Angolan leader denies tensions with predecessor despite clean-up campaign

Joao Lourenco has a huge challenge ahead
With a firm grip on the party and a stabilising economy, JLo’s priority will be to stimulate economic growth, create jobs, and improve government delivery. (EPA)

Angolan President Joao Lourenco on Monday denied “any tension” with his long-serving predecessor Jose Eduardo dos Santos, many of whose relatives and friends he has sacked from public office in a fight against corruption in the oil-rich southern African nation.

In November, within three months of taking control of Angola, Lourenco sacked dos Santos’s daughter — Africa’s richest woman — as head of the state-run oil company Sonangol. In recent weeks, he has fired a string of other business figures closely associated with his predecessor.

READ MORE: The exit of Africa’s richest woman could revitalise Angola’s cash cow

A long-standing pillar of the regime, the new president had promised to distance himself from the dos Santos clan during his successful campaign ahead of the August 23 poll.

Dos Santos, 75, finally quit power in August after ruling the country for 38 years. He is still head of the ruling MPLA party and has publicly deplored his successor’s “radical” decisions.

“I don’t see any tension in our relations,” Lourenco told a press conference marking 100 days in power.

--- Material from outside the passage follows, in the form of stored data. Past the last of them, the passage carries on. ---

Definition de_start_usage : De AnthropicStartUsage := de_struct (
  mkStartUsage <$$> required "input_tokens" de_u64
    <**> optional "cache_creation_input_tokens" de_u64 <**> optional "cache_read_input_tokens" de_u64).
Definition de_start_message : De (option AnthropicStartUsage) :=
  de_struct ((fun u => u) <$$> optional "usage" de_start_usage).

Definition de_message_start : De AnthropicMessageStart := de_struct (
  mkMessageStart <$$> optional "message" de_start_message <**> optional "type" de_string).

Record AnthropicDeltaUsage := mkDeltaUsage {
  ad_output_tokens : N;
  ad_output_details : option (option N)
}.

Record AnthropicMessageDelta := mkMessageDelta {
  md_event_type : option string;
  md_usage : option AnthropicDeltaUsage
}.

Definition de_delta_usage : De AnthropicDeltaUsage := de_struct (
  mkDeltaUsage <$$> required "output_tokens" de_u64 <**> optional "output_tokens_details" de_thinking_details).

Definition de_message_delta : De AnthropicMessageDelta := de_struct (
  mkMessageDelta <$$> optional "type" de_string <**> optional "usage" de_delta_usage).

Record BedrockStreamUsage := mkStreamUsage {
  bs_input_tokens : N;
  bs_output_tokens : N;
  bs_cache_read : option N;
  bs_cache_write : option N
}.

Definition de_stream_usage : De BedrockStreamUsage := de_struct (
  mkStreamUsage <$$> required "inputTokens" de_u64 <**> required "outputTokens" de_u64
    <**> optional "cacheReadInputTokens" de_u64 <**> optional "cacheWriteInputTokens" de_u64).
(** [BedrockStreamMetadataInner] and [BedrockStreamMetadata], each with one
    optional field. *)
Definition de_stream_inner : De (option BedrockStreamUsage) :=
  de_struct ((fun u => u) <$$> optional "usage" de_stream_usage).
Definition de_stream_metadata : De (option (option BedrockStreamUsage)) :=
  de_struct ((fun m => m) <$$> optional "metadata" de_stream_inner).

(** * Parsers *)

Definition chat_completions_usage (u : ChatCompletionsUsage) : TokenUsage :=
  let '(cache_read, cache_write) :=
    match cc_prompt_details u with Some d => (pd_cached d, pd_cache_write d) | None => (None, None) end in
  let reasoning := cc_completion_details u ≫= cd_reasoning in
  with_reasoning
    (with_cache (usage_new (cc_prompt_tokens u) (cc_completion_tokens u) (cc_total_tokens u)) cache_read cache_write)
    reasoning.

Definition responses_api_usage (u : ResponsesApiUsage) : TokenUsage :=
  let '(cache_read, cache_write) :=
    match ru_input_details u with Some d => (id_cached d, id_cache_write d) | None => (None, None) end in
  let reasoning := ru_output_details u ≫= od_reasoning in
  with_reasoning
    (with_cache (usage_new (ru_input_tokens u) (ru_output_tokens u) (ru_total_tokens u)) cache_read cache_write)
    reasoning.

Definition bedrock_converse_usage (u : BedrockConverseUsage) : TokenUsage :=
  let actual_input :=
    saturating_add (saturating_add (bu_input_tokens u) (default 0 (bu_cache_read u))) (default 0 (bu_cache_write u)) in
  with_cache (usage_new actual_input (bu_output_tokens u) (bu_total_tokens u)) (bu_cache_read u) (bu_cache_write u).

Section Parsers.
Context (from_slice : bytes -> option Json).

Definition parse_openai (body : bytes) : option TokenUsage :=
  envelope ← from_slice body ≫= de_openai_envelope;
  match oe_usage envelope with
  | Some (ChatCompletions u) => Some (chat_completions_usage u)
  | Some (Responses u) => Some (responses_api_usage u)
  | None => r ← oe_response envelope; responses_api_usage <$> r
  end.

Definition parse_anthropic (body : bytes) : option TokenUsage :=
  response ← from_slice body ≫= de_anthropic_response;
  u ← response;
  let cache_write := au_cache_creation u in
  let cache_read := au_cache_read u in
  let reasoning := au_output_details u ≫= id in
  let actual_input :=
    saturating_add (saturating_add (au_input_tokens u) (default 0 cache_write)) (default 0 cache_read) in
  Some (with_reasoning (with_cache (usage_new actual_input (au_output_tokens u) None) cache_read cache_write) reasoning).

Definition parse_google (body : bytes) : option TokenUsage :=
  response ← from_slice body ≫= de_google_response;
  u ← response;
  let output := default 0 (gu_candidates u) in
  let thoughts := default 0 (gu_thoughts u) in
  let total := default (saturating_add (saturating_add (gu_prompt u) output) thoughts) (gu_total u) in
  Some (with_reasoning (with_cache (usage_new (gu_prompt u) output (Some total)) (gu_cached u) None) (gu_thoughts u)).

Definition parse_bedrock (body : bytes) : option TokenUsage :=
  match from_slice body ≫= de_converse_response with
  | Some (Some u) => Some (bedrock_converse_usage u)
  | _ => parse_anthropic body
  end.

Definition parse_anthropic_message_start (data : bytes) : option StreamingTokens :=
  start ← from_slice data ≫= de_message_start;
  if bool_decide (ms_event_type start = Some "message_start"%string) then
    message ← ms_message start;
    u ← message;
    let cache_write := as_cache_creation u in
    let cache_read := as_cache_read u in
    let actual_input :=
      saturating_add (saturating_add (as_input_tokens u) (default 0 cache_write)) (default 0 cache_read) in
    Some (mkTokens (Some actual_input) None cache_read cache_write None)
  else None.

Definition parse_anthropic_message_delta (data : bytes) : option StreamingTokens :=
  delta ← from_slice data ≫= de_message_delta;
  if bool_decide (md_event_type delta = Some "message_delta"%string) then
    u ← md_usage delta;
    Some (mkTokens None (Some (ad_output_tokens u)) None None (ad_output_details u ≫= id))
  else None.

Definition parse_anthropic_event (data : bytes) : StreamingTokens :=
  match parse_anthropic_message_start data with
  | Some tokens => tokens
  | None => default tokens_default (parse_anthropic_message_delta data)
  end.

Definition parse_bedrock_event (data : bytes) : StreamingTokens :=
  match from_slice data ≫= de_stream_metadata with
  | Some (Some (Some u)) =>
      let actual_input :=
        saturating_add (saturating_add (bs_input_tokens u) (default 0 (bs_cache_read u))) (default 0 (bs_cache_write u)) in
      mkTokens (Some actual_input) (Some (bs_output_tokens u)) (bs_cache_read u) (bs_cache_write u) None
  | _ => tokens_default
  end.
End Parsers.

(** * Bounds

    Every count a parser returns is a [u64]. *)

Definition u64 (n : N) : Prop := n <= u64_max.
Definition opt_u64 (o : option N) : Prop := forall n, o = Some n -> u64 n.

Definition usage_ok (u : TokenUsage) : Prop :=
  u64 (u_input u) /\ u64 (u_output u) /\ u64 (u_total u)
  /\ opt_u64 (u_cache_read u) /\ opt_u64 (u_cache_write u) /\ opt_u64 (u_reasoning u).

Definition tokens_ok (t : StreamingTokens) : Prop :=
  opt_u64 (t_input t) /\ opt_u64 (t_output t)
  /\ opt_u64 (t_cache_read t) /\ opt_u64 (t_cache_write t) /\ opt_u64 (t_reasoning t).

Lemma saturating_u64 a b : u64 (saturating_add a b).
Proof. unfold u64, saturating_add. lia. Qed.

Lemma opt_u64_None : opt_u64 None.
Proof. by intros n. Qed.

Lemma opt_u64_Some n : u64 n -> opt_u64 (Some n).
Proof. by intros H m [= <-]. Qed.

Lemma default_u64 n o : u64 n -> opt_u64 o -> u64 (default n o).
Proof. intros Hn Ho. destruct o; [by apply Ho|done]. Qed.

Definition all_some {A} (P : A -> Prop) (o : option A) : Prop := forall a, o = Some a -> P a.

Lemma de_single_post {A} (P : A -> Prop) k (d : De A) :
  de_post P d -> de_post (all_some P) (de_struct ((fun u => u) <$$> optional k d)).
Proof. intros Hd. apply de_struct_post. eapply f_map_post; [by apply optional_post|done]. Qed.

Lemma de_thinking_post : de_post opt_u64 de_thinking_details.
Proof. apply de_single_post, de_u64_post. Qed.

Lemma de_prompt_post : de_post (fun d => opt_u64 (pd_cached d) /\ opt_u64 (pd_cache_write d)) de_prompt_details.
Proof. unfold de_prompt_details. struct_post. done. Qed.

Lemma de_completion_post : de_post (fun d => opt_u64 (cd_reasoning d)) de_completion_details.
Proof. unfold de_completion_details. struct_post. done. Qed.

Lemma de_input_details_post : de_post (fun d => opt_u64 (id_cached d) /\ opt_u64 (id_cache_write d)) de_input_details.
Proof. unfold de_input_details. struct_post. done. Qed.

Lemma de_output_details_post : de_post (fun d => opt_u64 (od_reasoning d)) de_output_details.
Proof. unfold de_output_details. struct_post. done. Qed.

#[export] Hint Resolve de_thinking_post de_prompt_post de_completion_post : serde.
#[export] Hint Resolve de_input_details_post de_output_details_post : serde.

Lemma usage_counts_ok i o t cr cw r :
  u64 i -> u64 o -> opt_u64 t -> opt_u64 cr -> opt_u64 cw -> opt_u64 r ->
  usage_ok (with_reasoning (with_cache (usage_new i o t) cr cw) r).
Proof. intros. split_and!; try done. apply default_u64; [apply saturating_u64|done]. Qed.

Lemma bind_u64 {A} (o : option A) (g : A -> option N) : all_some (fun a => opt_u64 (g a)) o -> opt_u64 (o ≫= g).
Proof. intros Ho n. destruct o as [a|]; [|done]. by apply Ho. Qed.

#[local] Hint Resolve usage_counts_ok bind_u64 saturating_u64 opt_u64_None opt_u64_Some : core.

Lemma de_chat_post : de_post (fun u => usage_ok (chat_completions_usage u)) de_chat_usage.
Proof.
  unfold de_chat_usage. struct_post. intros i Hi o Ho t Ht [d|] Hd c Hc; apply usage_counts_ok; auto;
    by apply (Hd d).
Qed.

Lemma de_responses_post : de_post (fun u => usage_ok (responses_api_usage u)) de_responses_usage.
Proof.
  unfold de_responses_usage. struct_post. intros i Hi o Ho t Ht [d|] Hd c Hc; apply usage_counts_ok; auto;
    by apply (Hd d).
Qed.

Lemma de_anthropic_post :
  de_post (fun u => u64 (au_input_tokens u) /\ u64 (au_output_tokens u) /\ opt_u64 (au_cache_creation u)
                    /\ opt_u64 (au_cache_read u) /\ all_some opt_u64 (au_output_details u)) de_anthropic_usage.
Proof. unfold de_anthropic_usage. struct_post. done. Qed.

Lemma de_google_post :
  de_post (fun u => u64 (gu_prompt u) /\ opt_u64 (gu_candidates u) /\ opt_u64 (gu_total u)
                    /\ opt_u64 (gu_cached u) /\ opt_u64 (gu_thoughts u)) de_google_usage.
Proof. unfold de_google_usage. struct_post. done. Qed.

Lemma de_converse_post : de_post (fun u => usage_ok (bedrock_converse_usage u)) de_converse_usage.
Proof.
  unfold de_converse_usage. struct_post. intros i Hi o Ho t Ht r Hr w Hw. apply (usage_counts_ok _ o t r w None); auto.
  apply saturating_u64.
Qed.

Lemma de_start_post :
  de_post (fun u => u64 (as_input_tokens u) /\ opt_u64 (as_cache_creation u) /\ opt_u64 (as_cache_read u)) de_start_usage.
Proof. unfold de_start_usage. struct_post. done. Qed.

Lemma de_delta_post :
  de_post (fun u => u64 (ad_output_tokens u) /\ all_some opt_u64 (ad_output_details u)) de_delta_usage.
Proof. unfold de_delta_usage. struct_post. done. Qed.

Lemma de_stream_post :
  de_post (fun u => u64 (bs_output_tokens u) /\ opt_u64 (bs_cache_read u) /\ opt_u64 (bs_cache_write u)) de_stream_usage.
Proof. unfold de_stream_usage. struct_post. done. Qed.

Lemma de_top_level_post :
  de_post (fun u => usage_ok (match u with ChatCompletions u => chat_completions_usage u
                                         | Responses u => responses_api_usage u end)) de_top_level_usage.
Proof.
  apply de_untagged_post. constructor; [|constructor; [|done]].
  - by eapply de_map_post; [apply de_chat_post|].
  - by eapply de_map_post; [apply de_responses_post|].
Qed.

Lemma de_responses_response_post :
  de_post (all_some (fun u => usage_ok (responses_api_usage u))) de_responses_response.
Proof. apply de_single_post, de_responses_post. Qed.

Lemma de_start_message_post :
  de_post (all_some (fun u => u64 (as_input_tokens u) /\ opt_u64 (as_cache_creation u) /\ opt_u64 (as_cache_read u)))
    de_start_message.
Proof. apply de_single_post, de_start_post. Qed.

#[export] Hint Resolve de_top_level_post de_responses_response_post de_start_message_post de_delta_post : serde.

Lemma de_envelope_post :
  de_post (fun e =>
      all_some (fun u => usage_ok (match u with ChatCompletions u => chat_completions_usage u
                                              | Responses u => responses_api_usage u end)) (oe_usage e)
      /\ all_some (all_some (fun u => usage_ok (responses_api_usage u))) (oe_response e)) de_openai_envelope.
Proof. unfold de_openai_envelope. struct_post. done. Qed.

Lemma de_message_start_post :
  de_post (fun s => all_some (all_some (fun u => u64 (as_input_tokens u) /\ opt_u64 (as_cache_creation u)
      /\ opt_u64 (as_cache_read u))) (ms_message s)) de_message_start.
Proof. unfold de_message_start. struct_post. done. Qed.

Lemma de_message_delta_post :
  de_post (fun s => all_some (fun u => u64 (ad_output_tokens u) /\ all_some opt_u64 (ad_output_details u)) (md_usage s))
    de_message_delta.
Proof. unfold de_message_delta. struct_post. done. Qed.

“The president of the party is guided by the statutes of the party and I as president seek to respect and obey the constitution,” he said, adding that he had “normal working relations” with dos Santos.

Before retiring, dos Santos took care to freeze by law the hierarchy of the security forces for several years. But Lourenco replaced the heads of the police and military intelligence anyway.

READ MORE: Dos Santos’s retirement fund – his kids

Angola, along with Nigeria, is one of Africa’s biggest oil producers, pumping out 1.7-million barrels per day. But the oil wealth has bypassed the overwhelming majority of citizens who live in grinding poverty.

Sonangol has ordered a probe into “possible misappropriation” of funds by Isabel dos Santos, and Lourenco on Monday said the sacking was not politically motivated.

“The person who was replaced isn’t a member of the opposition,” he noted.

He also hinted that dos Santos’s son, Jose Filomeno dos Santos, could be axed as the head of the country’s sovereign investment fund.

“I am not saying I’m going to sack him but it is possible that it could happen,” he said.

Lourenco refused comment on dos Santos’ future as head of the MPLA. In 2016, dos Santos pledged to retire from politics in 2018.

“It’s up to him to say if he will do that, if he upholds his promise,” he said.